No cinema, na música, na literatura: o amor romântico coordena, em muitas expressões de arte, o sentido de se criá-la. A frustração de um término, a traição, o abandono… Como lembra o monge Maurício Hondaku, ministro do Dharma da Ordem Shinshu Otani, na Escola Budista da Terra Pura, “o conceito corrente de amor é aquele apegado, sofrido, aquele contido nos cancioneiros neo-clássicos portugueses”. Maurício deixa bem claro que, na verdade, esse “tipo de amor” é uma paixão rotulada como algo diferente.

Mas ele alerta para a não existência de “tipos” de amor no budismo. “Buda nunca falou sobre amor. Não se acha essa palavra nos sutras budistas”, ele conta. “Buda sempre se referiu a um sentimento chamado metta, em pali, ou maitri, em sânscrito, que é a associação amor-compaixão”.
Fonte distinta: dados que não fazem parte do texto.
(** The data files that unfinished operations may have left in a legacy session. *)
Definition open_phase (phase : string) : bool :=
  existsb (string_is phase) ["prepared"; "data-synced"; "after-file-publish"; "state-publishing"; "state-published"]%string.
Definition journal_files (directory : path) (record : JournalRecord) : gset path :=
  list_to_set (filter (fun p => pathWithin directory p = true /\ managedSessionDataName (base_name p) = true)
    (option_list (jr_TempPath record) ++ option_list (jr_FinalPath record) ++ option_list (nf_Path (jr_Native record)))).
Fixpoint allowed_loop (directory : path) (sessionID : string) (latest : list JournalRecord) (allowed : gset path) : result (gset path) :=
  match latest with
  | [] => Ok allowed
  | record :: latest =>
      if is_terminal record then allowed_loop directory sessionID latest allowed
      else if negb (open_phase (jr_Phase record)) then Err (errors_new "legacy session journal operation %s has unknown phase %q")
      else if negb (string_is (jr_SessionID record) "") && negb (string_is (jr_SessionID record) sessionID) then
        Err (errors_new "legacy session journal belongs to another session")
      else allowed_loop directory sessionID latest (allowed ∪ journal_files directory record)
  end.
Definition legacyMigrationJournalData (directory : path) (sessionID : string) : OS (gset path) :=
  let* records := readJournal directory in
  let* latest := lift (latestJournalRecords records) in
  lift (allowed_loop directory sessionID latest ∅).
End Journal.

(** ** The identity of an operation, exactly *)

Lemma strip_prefix_append p s : strip_prefix p (String.append p s) = Some s.
Proof. induction p as [|c p IH]; [done|]. change (String.append (String c p) s) with (String c (String.append p s)). cbn. by rewrite Ascii.eqb_refl. Qed.
Lemma strip_prefix_Some p s rest : strip_prefix p s = Some rest -> s = String.append p rest.
Proof.
  revert s. induction p as [|c p IH]; intros s; cbn; [by intros [= ->]|]. destruct s as [|d s]; [done|].
  destruct (Ascii.eqb c d) eqn:E; [|done]. apply Ascii.eqb_eq in E as ->. by intros ->%IH.
Qed.
Lemma digit_char k : 0 <= k < 10 -> let c := Ascii.ascii_of_nat (48 + Z.to_nat k) in is_digit c = true /\ digit_value c = k.
Proof.
  intros Hk. assert (exists n, (n < 10)%nat /\ k = Z.of_nat n) as (n & Hn & ->) by (exists (Z.to_nat k); lia). rewrite Nat2Z.id.
  do 10 (destruct n as [|n]; [done|]). lia.
Qed.
Lemma char_digit c : is_digit c = true -> c = Ascii.ascii_of_nat (48 + Z.to_nat (digit_value c)) /\ 0 <= digit_value c < 10.
Proof.
  unfold is_digit, digit_value. intros [H1 H2]%andb_true_iff. apply Z.leb_le in H1, H2. split; [|lia].
  rewrite <- (Ascii.ascii_nat_embedding c) at 1. f_equal. lia.
Qed.

(** [decimal] writes [n] digits before the suffix. *)
Fixpoint decimal_digits (n : nat) (z : Z) : list Ascii.ascii :=
  match n with
  | O => []
  | S n => decimal_digits n (z / 10) ++ [Ascii.ascii_of_nat (48 + Z.to_nat (z mod 10))]
  end.
Lemma chars_decimal n : forall z s, chars (decimal n z s) = decimal_digits n z ++ chars s.
Proof. induction n as [|n IH]; intros z s; cbn [decimal decimal_digits]; [done|]. by rewrite IH, <- app_assoc. Qed.
Lemma decimal_digits_ok n : forall z, length (decimal_digits n z) = n /\ forallb is_digit (decimal_digits n z) = true.
Proof.
  induction n as [|n IH]; intros z; cbn [decimal_digits]; [done|]. destruct (IH (z / 10)) as [Hl Hd].
  pose proof (digit_char (z mod 10) ltac:(apply Z.mod_pos_bound; lia)) as [Hc _]. cbv zeta in Hc.
  rewrite length_app, forallb_app, Hl, Hd. cbn [length forallb]. rewrite Hc. split; [lia|done].
Qed.
Lemma digits_value_snoc l c : digits_value (l ++ [c]) = 10 * digits_value l + digit_value c.
Proof. unfold digits_value. by rewrite foldl_app. Qed.
Lemma decimal_digits_value n : forall z, 0 <= z -> digits_value (decimal_digits n z) = z mod 10 ^ Z.of_nat n.
Proof.
  induction n as [|n IH]; intros z Hz; cbn [decimal_digits]; [by rewrite Z.mod_1_r|].
  rewrite digits_value_snoc, IH by (apply Z.div_pos; lia).
  pose proof (digit_char (z mod 10) ltac:(apply Z.mod_pos_bound; lia)) as [_ Hc]. cbv zeta in Hc. rewrite Hc.
  rewrite Nat2Z.inj_succ, Z.pow_succ_r, (Z.rem_mul_r z 10) by lia. lia.
Qed.
Lemma decimal_digits_of l : forallb is_digit l = true -> l = decimal_digits (length l) (digits_value l) /\ 0 <= digits_value l.
Proof.
  induction l as [|c l IH] using rev_ind; [done|]. rewrite forallb_app. cbn [forallb]. rewrite andb_true_r. intros [Hl Hc]%andb_true_iff.
  destruct (IH Hl) as [IHl Hnn]. destruct (char_digit c Hc) as [Ec Hb]. rewrite length_app, Nat.add_1_r, digits_value_snoc. cbn [decimal_digits].
  assert ((10 * digits_value l + digit_value c) / 10 = digits_value l) as -> by (rewrite Z.mul_comm, Z.div_add_l, Z.div_small by lia; lia).
  assert ((10 * digits_value l + digit_value c) mod 10 = digit_value c) as -> by (rewrite Z.mul_comm, Z.add_comm, Z.mod_add, Z.mod_small by lia; lia).
  rewrite <- IHl, <- Ec. split; [done|lia].
Qed.
Lemma chars_inj s t : chars s = chars t -> s = t.
Proof. revert t. induction s as [|c s IH]; intros [|d t]; cbn; intros [=]; [done|]. subst. f_equal. auto. Qed.
Lemma length_chars s : length (chars s) = String.length s.
Proof. induction s; cbn; auto. Qed.

(** An operation has exactly one identity: a record belongs to generation [n] of a
    kind of operation if and only if its identity is the one that copy-on-write and
    compaction write for [n], a [uint64] in twenty digits. *)
Theorem operation_identity_exact prefix operationID n :
  operation_generation prefix operationID = Some n <-> operationID = String.append prefix (format_020d n) /\ 0 <= n < 2 ^ 64.
Proof.
  unfold operation_generation, format_020d. split.
  - destruct (strip_prefix prefix operationID) as [token|] eqn:E; [|done]. apply strip_prefix_Some in E as ->.
    destruct (String.length token =? 20)%nat eqn:El; [|done]. apply Nat.eqb_eq in El. destruct (forallb is_digit (chars token)) eqn:Ed; [|done]. cbn [negb].
    destruct (digits_value (chars token) <? 2 ^ 64) eqn:Eb; [|done]. intros [= <-]. destruct (decimal_digits_of _ Ed) as [Ec Hnn].
    split; [|lia]. f_equal. apply chars_inj. rewrite chars_decimal, app_nil_r. rewrite length_chars, El in Ec. exact Ec.
  - intros [-> Hn]. rewrite strip_prefix_append. destruct (decimal_digits_ok 20 n) as [Hl Hd].
    assert (chars (decimal 20 n "") = decimal_digits 20 n) as Hc by (rewrite chars_decimal; apply app_nil_r).
    rewrite <- length_chars, Hc, Hl, Hd. cbn [negb Nat.eqb]. rewrite decimal_digits_value by lia.
    rewrite Z.mod_small by (split; [lia|]; transitivity (2 ^ 64); [lia|by vm_compute]).
    by rewrite (proj2 (Z.ltb_lt _ _)) by lia.
Qed.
couple-kissing-1149677_1920A compaixão, que no Budismo representa uma expressão evolutiva do ser, é justamente a que Tenzin Palmo se refere em sua entrevista quando fala sobre o amor genuíno, ou seja, aquele que independe das ofertas do outro, das barganhas afetivas, para se manter. Maurício explica que esse “amor-compaixão” ou “amor genuíno” é aquele que deseja a felicidade do/a outro/a mesmo que ele/a não retribua o sentimento. “Um amor livre de apego, que leva em consideração o bem-estar e a felicidade do outro como sendo mais importante que a própria”, ele diz. “Um amor que se morre por ele, mas que é muito difícil de se encontrar e de se sentir”.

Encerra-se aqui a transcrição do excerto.